== DATA SECTION ==

(** The effect of one call, whether it returns or raises. *)
Lemma simulate_purchase_spec (e : ConcertPricing) (prompt : string)
    (web_traffic_dict : gmap string Z) (rng : nat → Z) :
  NoDup (keys (base_prices e)) →
  ∃ done rest,
    let res := simulate_purchase e prompt web_traffic_dict rng in
    keys (base_prices e) = done ++ rest
    ∧ user_preferences res.1 = user_preferences (_parse_user_prompt e prompt)
    ∧ processed e res.1 done res.2
    ∧ untouched e res.1 done ∅ res.2
    ∧ match res.2 with
      | Some _ =>
          rest = []
          ∧ current_date res.1 = current_date e + microseconds_per_day
      | None => rest ≠ [] ∧ current_date res.1 = current_date e
      end.
Proof.
  intros Hnd. cbv zeta. rewrite simulate_purchase_run.
  destruct (simulate_loop_spec web_traffic_dict rng (keys (base_prices e)) 0 ∅
              (_parse_user_prompt e prompt) Hnd)
    as (done & rest & e' & r & -> & Hsplit & Hrest & Hcfg & Hdone & Hother).
  { intros c Hc. by apply parse_prefs_is_Some. }
  destruct Hcfg as (_ & _ & _ & Hdate & Hup).
  exists done, rest. destruct r as [ds|]; simpl.
  - do 2 (split; [done|]). split; [|split; [done|by rewrite Hdate]].
    intros c Hc. destruct (Hdone c Hc) as (h & p & sold & total & n & H).
    exists h, p, sold, total, n. simpl in *.
    destruct H as (? & ? & ? & ? & ? & ? & Hds). do 6 (split; [done|]).
    intros ds' Hds'. destruct (Hds ds' Hds') as (entry & ? & ? & ? & Hr).
    exists entry. do 3 (split; [done|]). by rewrite <- Hr.
  - done.
Qed.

===

- AIM OF THE TASK: Filter the records above for lines containing the word "entry", and copy those lines.

- WRITTEN REPLY:
    intros ds' Hds'. destruct (Hds ds' Hds') as (entry & ? & ? & ? & Hr).
    exists entry. do 3 (split; [done|]). by rewrite <- Hr.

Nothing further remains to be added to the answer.